Required action:
Report back every line below that carries the word "LoadingMin".

::::::

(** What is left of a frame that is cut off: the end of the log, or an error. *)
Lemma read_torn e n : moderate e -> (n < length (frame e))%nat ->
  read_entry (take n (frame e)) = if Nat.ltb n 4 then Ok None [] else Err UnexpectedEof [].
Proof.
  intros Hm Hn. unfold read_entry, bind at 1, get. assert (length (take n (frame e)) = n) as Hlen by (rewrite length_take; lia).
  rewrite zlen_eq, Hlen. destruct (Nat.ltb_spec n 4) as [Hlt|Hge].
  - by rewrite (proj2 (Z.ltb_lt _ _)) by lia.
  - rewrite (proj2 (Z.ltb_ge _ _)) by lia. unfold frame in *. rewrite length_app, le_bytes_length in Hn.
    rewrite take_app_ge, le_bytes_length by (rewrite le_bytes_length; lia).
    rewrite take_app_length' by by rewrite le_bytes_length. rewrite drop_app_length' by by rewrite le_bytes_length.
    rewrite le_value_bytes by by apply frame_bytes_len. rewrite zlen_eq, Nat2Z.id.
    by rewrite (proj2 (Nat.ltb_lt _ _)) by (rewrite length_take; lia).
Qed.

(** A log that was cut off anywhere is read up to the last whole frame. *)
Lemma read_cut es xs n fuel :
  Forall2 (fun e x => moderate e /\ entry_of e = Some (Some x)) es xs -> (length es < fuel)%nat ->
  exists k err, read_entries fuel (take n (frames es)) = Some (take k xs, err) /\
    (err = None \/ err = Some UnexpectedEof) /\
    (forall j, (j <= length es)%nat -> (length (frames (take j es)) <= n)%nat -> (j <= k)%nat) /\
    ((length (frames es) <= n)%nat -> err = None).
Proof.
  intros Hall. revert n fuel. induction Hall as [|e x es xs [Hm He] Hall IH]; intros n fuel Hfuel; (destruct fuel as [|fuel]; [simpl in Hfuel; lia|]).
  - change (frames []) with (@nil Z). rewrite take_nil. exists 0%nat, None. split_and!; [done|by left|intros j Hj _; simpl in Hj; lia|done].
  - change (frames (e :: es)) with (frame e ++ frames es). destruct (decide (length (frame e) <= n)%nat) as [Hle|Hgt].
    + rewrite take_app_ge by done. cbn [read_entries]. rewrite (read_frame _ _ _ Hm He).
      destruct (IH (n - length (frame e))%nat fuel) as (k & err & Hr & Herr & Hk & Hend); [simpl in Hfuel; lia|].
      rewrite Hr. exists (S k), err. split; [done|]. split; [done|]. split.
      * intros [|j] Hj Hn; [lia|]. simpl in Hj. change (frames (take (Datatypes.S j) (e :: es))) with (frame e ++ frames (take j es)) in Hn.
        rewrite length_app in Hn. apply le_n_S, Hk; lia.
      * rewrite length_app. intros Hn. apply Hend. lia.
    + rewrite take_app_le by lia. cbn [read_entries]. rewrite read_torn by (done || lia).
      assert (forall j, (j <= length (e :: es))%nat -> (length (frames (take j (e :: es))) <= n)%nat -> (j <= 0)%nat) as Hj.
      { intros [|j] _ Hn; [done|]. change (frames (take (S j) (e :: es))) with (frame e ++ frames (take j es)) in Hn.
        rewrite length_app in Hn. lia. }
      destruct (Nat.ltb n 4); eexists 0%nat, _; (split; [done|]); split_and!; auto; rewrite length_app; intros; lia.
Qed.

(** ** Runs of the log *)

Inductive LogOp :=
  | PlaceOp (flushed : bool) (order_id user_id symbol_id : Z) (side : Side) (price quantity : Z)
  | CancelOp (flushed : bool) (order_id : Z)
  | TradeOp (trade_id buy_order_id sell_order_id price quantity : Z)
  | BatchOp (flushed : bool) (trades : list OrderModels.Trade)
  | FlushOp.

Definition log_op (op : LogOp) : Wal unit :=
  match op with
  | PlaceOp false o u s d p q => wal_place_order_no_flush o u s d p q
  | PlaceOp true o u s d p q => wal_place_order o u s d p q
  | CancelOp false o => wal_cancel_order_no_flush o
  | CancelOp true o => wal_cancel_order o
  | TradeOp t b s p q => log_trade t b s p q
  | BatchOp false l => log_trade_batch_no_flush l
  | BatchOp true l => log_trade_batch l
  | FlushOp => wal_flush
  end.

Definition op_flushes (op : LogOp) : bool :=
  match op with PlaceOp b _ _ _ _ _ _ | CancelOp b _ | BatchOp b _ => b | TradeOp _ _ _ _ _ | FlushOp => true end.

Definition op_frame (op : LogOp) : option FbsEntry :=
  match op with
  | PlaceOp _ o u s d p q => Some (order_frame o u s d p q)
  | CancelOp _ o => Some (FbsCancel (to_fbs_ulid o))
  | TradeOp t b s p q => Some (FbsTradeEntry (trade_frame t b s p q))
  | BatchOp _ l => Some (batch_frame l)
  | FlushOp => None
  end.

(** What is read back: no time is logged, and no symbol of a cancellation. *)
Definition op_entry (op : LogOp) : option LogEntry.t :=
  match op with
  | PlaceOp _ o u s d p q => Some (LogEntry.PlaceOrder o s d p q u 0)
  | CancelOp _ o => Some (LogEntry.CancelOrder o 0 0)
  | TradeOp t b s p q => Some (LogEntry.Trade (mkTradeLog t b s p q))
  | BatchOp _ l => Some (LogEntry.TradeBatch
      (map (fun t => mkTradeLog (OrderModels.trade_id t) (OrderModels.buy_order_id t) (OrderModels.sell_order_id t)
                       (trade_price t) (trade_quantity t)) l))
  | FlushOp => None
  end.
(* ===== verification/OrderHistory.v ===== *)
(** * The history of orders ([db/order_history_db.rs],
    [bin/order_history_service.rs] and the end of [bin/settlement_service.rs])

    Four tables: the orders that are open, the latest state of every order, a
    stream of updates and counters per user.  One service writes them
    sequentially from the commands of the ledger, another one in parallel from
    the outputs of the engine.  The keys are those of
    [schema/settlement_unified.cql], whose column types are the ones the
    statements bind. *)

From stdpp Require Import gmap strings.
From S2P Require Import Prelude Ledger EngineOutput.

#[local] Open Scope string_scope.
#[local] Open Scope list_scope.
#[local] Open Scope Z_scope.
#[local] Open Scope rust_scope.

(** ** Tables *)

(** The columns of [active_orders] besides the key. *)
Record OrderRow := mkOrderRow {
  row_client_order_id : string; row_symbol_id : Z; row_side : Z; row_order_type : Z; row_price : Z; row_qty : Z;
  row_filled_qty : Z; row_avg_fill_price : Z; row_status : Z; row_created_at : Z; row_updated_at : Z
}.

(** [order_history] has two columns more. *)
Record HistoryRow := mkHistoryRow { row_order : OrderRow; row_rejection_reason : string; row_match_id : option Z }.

::::::

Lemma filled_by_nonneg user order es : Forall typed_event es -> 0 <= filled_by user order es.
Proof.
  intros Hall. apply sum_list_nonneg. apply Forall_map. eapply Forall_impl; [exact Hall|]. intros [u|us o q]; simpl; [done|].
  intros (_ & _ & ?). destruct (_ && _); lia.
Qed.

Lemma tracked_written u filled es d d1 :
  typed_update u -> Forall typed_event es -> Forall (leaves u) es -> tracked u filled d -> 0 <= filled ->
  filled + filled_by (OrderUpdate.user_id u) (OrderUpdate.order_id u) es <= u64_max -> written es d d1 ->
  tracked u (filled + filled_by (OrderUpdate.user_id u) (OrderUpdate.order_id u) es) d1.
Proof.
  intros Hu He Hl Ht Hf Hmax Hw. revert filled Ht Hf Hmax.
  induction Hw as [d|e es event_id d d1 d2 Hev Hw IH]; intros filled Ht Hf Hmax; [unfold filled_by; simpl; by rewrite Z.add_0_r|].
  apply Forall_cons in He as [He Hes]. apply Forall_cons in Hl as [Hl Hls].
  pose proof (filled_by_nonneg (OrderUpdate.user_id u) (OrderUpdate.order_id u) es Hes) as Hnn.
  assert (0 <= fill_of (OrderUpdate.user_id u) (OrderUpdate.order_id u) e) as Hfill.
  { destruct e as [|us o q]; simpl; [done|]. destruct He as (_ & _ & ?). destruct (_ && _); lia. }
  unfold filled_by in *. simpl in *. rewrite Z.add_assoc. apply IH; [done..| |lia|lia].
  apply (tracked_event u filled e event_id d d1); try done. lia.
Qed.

::::::

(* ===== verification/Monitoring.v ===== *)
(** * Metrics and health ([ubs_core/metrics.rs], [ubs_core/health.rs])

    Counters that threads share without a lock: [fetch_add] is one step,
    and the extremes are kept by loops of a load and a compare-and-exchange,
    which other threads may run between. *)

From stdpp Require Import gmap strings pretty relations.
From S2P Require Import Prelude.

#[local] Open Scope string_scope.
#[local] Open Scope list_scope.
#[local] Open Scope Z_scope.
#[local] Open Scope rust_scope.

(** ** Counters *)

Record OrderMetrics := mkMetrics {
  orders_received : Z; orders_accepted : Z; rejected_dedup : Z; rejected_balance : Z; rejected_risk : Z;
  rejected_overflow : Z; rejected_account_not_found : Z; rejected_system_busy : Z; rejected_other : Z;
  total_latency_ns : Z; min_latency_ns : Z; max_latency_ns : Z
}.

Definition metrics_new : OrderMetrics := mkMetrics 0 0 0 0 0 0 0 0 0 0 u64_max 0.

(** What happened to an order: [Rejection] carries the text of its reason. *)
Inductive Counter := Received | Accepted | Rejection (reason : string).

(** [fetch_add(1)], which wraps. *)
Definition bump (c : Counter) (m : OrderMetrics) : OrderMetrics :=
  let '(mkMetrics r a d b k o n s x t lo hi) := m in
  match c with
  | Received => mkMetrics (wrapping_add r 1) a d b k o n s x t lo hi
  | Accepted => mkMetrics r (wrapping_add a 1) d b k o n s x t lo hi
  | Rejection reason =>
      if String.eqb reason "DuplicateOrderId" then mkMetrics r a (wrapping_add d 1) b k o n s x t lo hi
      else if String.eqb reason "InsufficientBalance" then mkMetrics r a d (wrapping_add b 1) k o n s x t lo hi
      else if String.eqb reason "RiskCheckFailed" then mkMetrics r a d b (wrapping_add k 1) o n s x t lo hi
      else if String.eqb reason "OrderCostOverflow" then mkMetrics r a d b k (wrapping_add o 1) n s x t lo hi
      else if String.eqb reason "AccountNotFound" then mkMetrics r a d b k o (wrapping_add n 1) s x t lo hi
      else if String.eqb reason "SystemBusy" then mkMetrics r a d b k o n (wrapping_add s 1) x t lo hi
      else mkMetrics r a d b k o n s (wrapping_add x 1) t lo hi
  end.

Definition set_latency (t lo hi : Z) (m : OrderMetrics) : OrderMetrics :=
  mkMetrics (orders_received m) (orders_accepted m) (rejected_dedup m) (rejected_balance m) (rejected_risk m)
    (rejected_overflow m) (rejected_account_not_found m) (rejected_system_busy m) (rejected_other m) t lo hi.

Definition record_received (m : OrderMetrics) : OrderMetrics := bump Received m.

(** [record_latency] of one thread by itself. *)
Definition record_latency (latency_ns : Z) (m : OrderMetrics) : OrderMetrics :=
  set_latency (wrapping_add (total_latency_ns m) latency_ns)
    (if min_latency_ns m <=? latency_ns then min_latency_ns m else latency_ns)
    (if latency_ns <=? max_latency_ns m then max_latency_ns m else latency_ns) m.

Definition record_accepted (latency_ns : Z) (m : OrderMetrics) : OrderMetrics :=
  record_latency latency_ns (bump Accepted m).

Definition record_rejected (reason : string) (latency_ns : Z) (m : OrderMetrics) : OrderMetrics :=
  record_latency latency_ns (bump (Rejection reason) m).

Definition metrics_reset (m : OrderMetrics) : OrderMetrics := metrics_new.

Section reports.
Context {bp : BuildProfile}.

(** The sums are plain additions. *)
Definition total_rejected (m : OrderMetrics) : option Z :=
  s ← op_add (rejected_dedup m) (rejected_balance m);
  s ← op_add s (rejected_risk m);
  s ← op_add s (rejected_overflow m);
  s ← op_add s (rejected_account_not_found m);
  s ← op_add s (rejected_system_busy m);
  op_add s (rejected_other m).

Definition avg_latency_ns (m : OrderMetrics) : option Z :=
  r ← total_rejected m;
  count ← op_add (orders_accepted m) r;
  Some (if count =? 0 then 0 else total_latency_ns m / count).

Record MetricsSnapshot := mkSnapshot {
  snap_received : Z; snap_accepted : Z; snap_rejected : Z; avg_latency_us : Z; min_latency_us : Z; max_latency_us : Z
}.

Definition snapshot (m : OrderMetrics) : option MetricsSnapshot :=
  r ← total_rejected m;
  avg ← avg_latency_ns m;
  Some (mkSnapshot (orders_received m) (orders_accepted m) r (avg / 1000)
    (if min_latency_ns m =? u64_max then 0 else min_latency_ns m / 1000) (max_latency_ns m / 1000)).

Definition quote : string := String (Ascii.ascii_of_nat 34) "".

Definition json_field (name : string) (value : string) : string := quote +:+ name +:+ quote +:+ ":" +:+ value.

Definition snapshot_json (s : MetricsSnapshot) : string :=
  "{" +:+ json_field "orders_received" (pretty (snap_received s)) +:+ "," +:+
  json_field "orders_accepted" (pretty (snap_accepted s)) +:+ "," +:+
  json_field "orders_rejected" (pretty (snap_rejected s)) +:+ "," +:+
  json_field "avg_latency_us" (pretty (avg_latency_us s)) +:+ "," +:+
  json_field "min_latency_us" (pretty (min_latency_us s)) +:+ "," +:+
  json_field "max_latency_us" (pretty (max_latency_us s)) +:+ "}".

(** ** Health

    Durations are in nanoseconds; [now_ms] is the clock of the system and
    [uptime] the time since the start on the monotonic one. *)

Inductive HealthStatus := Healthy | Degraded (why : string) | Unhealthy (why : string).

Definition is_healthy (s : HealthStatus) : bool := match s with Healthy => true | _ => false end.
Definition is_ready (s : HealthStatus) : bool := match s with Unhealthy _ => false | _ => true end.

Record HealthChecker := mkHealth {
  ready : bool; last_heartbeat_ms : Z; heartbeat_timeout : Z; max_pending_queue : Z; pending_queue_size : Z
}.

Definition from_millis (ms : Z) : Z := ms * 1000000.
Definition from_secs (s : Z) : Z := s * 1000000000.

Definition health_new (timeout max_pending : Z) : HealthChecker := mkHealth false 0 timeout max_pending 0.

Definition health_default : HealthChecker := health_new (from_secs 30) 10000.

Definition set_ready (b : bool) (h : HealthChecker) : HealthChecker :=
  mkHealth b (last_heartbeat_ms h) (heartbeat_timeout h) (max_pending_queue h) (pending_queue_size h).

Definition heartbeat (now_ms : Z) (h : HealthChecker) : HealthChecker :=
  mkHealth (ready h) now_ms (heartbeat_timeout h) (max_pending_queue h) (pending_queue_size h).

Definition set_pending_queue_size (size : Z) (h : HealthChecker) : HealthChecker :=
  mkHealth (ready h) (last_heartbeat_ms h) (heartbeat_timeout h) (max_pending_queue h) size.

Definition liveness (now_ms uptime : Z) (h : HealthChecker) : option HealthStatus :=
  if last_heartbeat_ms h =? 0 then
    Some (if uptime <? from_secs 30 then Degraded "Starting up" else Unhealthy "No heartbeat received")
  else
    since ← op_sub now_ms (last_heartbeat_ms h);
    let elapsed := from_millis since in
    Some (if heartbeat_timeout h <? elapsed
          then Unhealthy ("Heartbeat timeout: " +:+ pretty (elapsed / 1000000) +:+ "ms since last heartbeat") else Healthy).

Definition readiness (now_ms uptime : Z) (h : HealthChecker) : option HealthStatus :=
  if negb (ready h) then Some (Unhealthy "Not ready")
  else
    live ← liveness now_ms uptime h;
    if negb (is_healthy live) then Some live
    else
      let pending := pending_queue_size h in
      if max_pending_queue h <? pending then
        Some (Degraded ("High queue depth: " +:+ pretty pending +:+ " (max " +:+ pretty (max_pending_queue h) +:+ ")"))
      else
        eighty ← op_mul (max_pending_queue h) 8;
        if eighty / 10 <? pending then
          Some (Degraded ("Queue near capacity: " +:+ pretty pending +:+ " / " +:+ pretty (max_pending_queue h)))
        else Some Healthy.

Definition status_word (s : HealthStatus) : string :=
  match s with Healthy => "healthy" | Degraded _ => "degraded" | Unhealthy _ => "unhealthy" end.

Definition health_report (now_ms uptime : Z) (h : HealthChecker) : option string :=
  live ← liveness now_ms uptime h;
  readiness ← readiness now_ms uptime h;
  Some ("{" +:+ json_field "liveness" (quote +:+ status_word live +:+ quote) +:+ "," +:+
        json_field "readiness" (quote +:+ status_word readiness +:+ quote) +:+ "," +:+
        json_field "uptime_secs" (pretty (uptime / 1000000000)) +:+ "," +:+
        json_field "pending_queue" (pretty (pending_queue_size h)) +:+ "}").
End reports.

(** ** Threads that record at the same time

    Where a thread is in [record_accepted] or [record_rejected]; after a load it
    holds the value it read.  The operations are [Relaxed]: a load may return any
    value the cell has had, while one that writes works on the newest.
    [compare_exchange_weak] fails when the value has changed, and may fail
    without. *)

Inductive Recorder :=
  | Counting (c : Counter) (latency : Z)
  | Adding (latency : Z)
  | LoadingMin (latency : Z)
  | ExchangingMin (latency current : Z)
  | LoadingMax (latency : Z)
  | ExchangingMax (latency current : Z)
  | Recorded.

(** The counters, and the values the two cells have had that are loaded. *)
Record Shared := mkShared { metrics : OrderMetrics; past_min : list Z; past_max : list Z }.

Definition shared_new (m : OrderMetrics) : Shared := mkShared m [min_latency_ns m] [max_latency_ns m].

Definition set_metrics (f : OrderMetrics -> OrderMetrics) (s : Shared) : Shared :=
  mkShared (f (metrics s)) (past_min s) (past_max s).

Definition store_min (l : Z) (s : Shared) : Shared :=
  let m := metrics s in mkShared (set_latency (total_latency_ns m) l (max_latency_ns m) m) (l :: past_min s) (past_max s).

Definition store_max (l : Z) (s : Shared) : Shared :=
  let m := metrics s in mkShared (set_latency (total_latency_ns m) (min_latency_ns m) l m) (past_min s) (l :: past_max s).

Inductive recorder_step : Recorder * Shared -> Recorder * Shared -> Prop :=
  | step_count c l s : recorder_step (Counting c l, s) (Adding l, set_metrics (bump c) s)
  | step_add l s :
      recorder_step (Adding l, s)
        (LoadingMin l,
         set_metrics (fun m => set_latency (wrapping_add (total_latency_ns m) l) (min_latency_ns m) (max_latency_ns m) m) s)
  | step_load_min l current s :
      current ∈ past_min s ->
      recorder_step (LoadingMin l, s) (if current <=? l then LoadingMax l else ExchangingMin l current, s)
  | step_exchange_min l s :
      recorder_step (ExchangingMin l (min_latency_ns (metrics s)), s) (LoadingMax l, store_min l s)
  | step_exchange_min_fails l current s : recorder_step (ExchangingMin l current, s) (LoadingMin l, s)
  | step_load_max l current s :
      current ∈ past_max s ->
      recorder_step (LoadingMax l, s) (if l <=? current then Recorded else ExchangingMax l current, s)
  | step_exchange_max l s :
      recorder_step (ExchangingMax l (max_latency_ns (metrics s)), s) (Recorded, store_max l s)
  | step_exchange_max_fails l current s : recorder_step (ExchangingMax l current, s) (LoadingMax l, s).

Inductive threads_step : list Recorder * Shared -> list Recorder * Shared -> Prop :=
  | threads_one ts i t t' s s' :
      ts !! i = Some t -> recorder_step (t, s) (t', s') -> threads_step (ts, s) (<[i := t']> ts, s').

::::::

Exercise response:
  | LoadingMin (latency : Z)
        (LoadingMin l,
      recorder_step (LoadingMin l, s) (if current <=? l then LoadingMax l else ExchangingMin l current, s)
  | step_exchange_min_fails l current s : recorder_step (ExchangingMin l current, s) (LoadingMin l, s)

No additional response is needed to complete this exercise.